# Directions
Start at the line below containing "Definition strlen (s" and stop at the line containing "let b' := clamp s b in". Repeat every line of that stretch exactly, and nothing outside it.

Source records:
--- START ---
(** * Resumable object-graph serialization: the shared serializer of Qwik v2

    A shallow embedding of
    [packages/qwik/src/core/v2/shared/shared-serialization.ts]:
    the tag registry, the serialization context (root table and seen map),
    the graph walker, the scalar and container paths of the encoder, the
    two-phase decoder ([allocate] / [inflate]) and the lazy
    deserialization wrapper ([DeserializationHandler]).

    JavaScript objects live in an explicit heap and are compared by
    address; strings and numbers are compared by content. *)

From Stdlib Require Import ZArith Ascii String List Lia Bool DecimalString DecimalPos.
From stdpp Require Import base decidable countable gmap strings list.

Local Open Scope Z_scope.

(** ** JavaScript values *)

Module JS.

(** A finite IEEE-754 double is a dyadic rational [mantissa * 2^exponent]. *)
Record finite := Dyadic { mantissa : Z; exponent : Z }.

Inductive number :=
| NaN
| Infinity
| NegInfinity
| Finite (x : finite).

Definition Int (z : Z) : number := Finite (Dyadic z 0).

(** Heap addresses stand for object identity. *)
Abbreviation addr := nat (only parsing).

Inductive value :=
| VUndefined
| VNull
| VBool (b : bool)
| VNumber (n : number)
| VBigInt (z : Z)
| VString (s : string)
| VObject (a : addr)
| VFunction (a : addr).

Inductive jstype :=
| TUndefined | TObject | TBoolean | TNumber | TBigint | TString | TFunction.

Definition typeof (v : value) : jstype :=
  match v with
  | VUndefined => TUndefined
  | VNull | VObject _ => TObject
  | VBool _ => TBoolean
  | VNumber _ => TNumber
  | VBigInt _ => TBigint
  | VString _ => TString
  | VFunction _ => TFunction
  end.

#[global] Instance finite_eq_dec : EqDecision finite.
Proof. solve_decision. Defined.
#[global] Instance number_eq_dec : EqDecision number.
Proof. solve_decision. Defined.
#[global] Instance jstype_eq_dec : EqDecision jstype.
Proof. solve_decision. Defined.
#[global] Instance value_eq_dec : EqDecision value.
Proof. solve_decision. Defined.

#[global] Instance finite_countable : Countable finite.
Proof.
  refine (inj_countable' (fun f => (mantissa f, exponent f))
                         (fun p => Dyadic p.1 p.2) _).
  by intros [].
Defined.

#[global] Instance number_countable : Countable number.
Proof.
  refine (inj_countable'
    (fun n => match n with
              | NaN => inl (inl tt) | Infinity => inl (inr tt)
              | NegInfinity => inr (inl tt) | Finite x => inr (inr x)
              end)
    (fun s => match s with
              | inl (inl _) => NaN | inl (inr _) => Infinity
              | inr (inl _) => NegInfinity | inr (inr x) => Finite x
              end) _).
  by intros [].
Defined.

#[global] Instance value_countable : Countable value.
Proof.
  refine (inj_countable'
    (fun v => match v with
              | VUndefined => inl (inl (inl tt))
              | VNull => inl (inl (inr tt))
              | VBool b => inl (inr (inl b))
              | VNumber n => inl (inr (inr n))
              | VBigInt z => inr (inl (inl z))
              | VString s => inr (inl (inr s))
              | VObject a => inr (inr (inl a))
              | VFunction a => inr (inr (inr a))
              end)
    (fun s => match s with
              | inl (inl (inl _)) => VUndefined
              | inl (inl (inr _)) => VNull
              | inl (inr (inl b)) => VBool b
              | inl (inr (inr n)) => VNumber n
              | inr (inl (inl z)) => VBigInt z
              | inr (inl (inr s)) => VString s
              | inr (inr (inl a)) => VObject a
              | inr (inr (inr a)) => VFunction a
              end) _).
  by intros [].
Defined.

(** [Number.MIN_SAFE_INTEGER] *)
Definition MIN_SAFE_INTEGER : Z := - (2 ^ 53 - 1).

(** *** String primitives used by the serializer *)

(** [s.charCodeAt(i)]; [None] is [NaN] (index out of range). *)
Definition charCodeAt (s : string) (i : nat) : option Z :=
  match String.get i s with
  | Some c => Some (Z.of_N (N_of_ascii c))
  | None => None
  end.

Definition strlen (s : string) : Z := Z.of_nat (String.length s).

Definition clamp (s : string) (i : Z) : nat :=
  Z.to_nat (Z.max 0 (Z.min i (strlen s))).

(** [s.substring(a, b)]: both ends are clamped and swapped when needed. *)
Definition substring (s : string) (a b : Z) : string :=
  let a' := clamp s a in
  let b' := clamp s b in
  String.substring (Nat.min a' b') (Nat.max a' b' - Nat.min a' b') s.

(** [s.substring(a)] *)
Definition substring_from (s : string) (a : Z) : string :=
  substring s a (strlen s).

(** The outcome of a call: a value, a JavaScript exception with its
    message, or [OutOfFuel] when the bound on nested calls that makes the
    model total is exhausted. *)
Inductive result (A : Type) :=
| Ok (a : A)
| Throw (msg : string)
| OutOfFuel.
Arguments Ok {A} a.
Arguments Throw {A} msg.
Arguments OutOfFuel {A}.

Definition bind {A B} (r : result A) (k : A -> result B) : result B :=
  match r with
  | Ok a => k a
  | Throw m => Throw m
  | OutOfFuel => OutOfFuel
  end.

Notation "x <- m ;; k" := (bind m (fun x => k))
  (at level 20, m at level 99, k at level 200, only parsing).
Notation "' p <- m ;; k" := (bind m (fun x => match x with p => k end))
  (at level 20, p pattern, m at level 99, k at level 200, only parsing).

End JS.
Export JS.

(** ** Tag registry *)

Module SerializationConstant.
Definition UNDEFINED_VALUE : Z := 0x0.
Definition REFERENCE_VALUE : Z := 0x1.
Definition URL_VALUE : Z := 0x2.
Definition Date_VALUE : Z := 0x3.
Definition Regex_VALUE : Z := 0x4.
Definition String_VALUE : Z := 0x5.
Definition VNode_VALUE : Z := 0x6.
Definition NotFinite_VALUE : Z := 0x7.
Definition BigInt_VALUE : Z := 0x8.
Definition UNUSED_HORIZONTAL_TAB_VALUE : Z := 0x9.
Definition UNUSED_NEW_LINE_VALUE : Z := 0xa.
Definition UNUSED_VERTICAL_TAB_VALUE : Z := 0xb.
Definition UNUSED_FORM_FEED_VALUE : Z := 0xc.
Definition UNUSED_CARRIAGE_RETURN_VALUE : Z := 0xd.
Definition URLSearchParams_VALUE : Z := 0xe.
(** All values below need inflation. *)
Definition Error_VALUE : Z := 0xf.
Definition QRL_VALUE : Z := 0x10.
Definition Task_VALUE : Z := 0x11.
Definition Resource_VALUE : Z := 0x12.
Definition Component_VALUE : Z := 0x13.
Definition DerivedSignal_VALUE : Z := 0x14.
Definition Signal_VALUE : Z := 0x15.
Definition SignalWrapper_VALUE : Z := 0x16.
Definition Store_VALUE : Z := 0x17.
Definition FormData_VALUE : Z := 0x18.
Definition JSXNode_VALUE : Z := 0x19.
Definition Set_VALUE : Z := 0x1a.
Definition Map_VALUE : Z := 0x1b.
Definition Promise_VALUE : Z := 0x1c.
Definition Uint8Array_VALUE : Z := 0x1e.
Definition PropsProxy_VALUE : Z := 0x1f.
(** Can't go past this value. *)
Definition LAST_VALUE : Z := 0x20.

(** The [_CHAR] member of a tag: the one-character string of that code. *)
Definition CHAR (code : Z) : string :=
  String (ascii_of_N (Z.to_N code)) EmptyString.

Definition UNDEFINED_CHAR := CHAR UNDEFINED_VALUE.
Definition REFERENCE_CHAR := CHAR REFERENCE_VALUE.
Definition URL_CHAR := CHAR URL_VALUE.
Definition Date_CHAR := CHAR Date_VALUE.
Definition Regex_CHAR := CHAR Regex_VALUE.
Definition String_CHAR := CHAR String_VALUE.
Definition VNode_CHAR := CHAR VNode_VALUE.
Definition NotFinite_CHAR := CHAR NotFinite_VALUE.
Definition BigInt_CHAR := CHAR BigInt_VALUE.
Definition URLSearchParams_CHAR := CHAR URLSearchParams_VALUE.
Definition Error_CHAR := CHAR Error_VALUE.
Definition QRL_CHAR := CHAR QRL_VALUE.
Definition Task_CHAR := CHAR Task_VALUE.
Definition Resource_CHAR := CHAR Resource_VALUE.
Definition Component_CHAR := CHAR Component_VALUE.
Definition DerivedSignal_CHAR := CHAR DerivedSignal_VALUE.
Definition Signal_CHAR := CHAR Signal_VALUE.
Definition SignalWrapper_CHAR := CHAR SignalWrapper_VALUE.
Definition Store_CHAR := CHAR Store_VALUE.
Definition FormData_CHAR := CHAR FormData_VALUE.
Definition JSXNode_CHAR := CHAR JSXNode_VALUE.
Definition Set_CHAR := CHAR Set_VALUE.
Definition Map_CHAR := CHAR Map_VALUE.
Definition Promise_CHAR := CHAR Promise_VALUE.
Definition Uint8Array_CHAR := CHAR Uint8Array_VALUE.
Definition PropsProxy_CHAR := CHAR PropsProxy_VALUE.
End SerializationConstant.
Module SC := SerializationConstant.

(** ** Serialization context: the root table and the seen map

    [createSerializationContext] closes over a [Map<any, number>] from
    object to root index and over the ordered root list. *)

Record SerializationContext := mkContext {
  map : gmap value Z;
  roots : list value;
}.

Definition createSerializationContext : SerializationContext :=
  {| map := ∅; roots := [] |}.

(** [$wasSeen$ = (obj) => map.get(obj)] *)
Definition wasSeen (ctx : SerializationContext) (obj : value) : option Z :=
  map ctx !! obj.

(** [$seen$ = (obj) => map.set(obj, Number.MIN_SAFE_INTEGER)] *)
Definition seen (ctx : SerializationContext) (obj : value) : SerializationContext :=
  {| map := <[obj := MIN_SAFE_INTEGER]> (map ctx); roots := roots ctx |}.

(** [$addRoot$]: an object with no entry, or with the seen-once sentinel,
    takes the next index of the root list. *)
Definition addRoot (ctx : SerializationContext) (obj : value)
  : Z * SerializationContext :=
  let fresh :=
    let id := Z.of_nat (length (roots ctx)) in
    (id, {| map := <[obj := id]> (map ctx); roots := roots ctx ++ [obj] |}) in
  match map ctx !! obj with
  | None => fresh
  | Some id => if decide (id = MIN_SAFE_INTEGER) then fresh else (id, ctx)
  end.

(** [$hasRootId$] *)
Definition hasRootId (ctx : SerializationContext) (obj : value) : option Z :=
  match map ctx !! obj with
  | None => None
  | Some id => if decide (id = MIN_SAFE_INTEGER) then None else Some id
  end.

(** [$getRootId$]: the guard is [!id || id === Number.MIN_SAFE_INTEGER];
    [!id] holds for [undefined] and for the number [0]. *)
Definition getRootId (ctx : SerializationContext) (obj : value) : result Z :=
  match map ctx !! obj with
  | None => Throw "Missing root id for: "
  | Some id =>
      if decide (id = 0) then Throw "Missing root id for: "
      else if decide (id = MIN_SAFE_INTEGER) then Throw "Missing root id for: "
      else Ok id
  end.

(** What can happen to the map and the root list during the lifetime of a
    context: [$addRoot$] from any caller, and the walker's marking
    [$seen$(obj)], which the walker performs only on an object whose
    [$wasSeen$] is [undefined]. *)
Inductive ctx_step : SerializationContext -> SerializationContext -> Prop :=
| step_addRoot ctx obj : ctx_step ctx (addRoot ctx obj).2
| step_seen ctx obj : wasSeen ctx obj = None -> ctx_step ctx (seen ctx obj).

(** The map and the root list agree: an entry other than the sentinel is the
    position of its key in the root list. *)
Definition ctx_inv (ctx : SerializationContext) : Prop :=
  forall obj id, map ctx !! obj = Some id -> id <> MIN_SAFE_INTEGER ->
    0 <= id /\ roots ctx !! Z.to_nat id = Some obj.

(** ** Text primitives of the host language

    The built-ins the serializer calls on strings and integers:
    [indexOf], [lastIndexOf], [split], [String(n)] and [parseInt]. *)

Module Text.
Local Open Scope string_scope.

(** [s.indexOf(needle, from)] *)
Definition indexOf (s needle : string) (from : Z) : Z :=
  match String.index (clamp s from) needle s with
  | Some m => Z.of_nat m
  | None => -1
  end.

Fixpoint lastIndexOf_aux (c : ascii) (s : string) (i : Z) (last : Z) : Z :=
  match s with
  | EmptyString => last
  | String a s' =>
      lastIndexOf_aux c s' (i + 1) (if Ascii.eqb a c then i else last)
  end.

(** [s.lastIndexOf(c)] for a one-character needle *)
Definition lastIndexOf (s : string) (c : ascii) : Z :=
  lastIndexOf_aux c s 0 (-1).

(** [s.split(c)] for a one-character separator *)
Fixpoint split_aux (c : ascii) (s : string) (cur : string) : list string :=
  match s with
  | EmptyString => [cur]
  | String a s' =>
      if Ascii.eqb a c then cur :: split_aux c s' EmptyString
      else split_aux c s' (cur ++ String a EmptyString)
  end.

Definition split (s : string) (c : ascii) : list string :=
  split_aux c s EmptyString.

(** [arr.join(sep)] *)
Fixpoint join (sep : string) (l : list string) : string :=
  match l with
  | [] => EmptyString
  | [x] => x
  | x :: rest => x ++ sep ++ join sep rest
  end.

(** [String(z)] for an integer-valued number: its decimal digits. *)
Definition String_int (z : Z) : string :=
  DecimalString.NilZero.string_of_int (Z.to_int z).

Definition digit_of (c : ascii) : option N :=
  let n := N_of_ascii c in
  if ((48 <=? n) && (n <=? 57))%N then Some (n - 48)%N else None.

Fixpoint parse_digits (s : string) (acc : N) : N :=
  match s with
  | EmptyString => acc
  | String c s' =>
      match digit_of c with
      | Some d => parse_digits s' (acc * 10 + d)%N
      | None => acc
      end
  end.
--- END ---
# Output for this task
Definition strlen (s : string) : Z := Z.of_nat (String.length s).

Definition clamp (s : string) (i : Z) : nat :=
  Z.to_nat (Z.max 0 (Z.min i (strlen s))).

(** [s.substring(a, b)]: both ends are clamped and swapped when needed. *)
Definition substring (s : string) (a b : Z) : string :=
  let a' := clamp s a in
  let b' := clamp s b in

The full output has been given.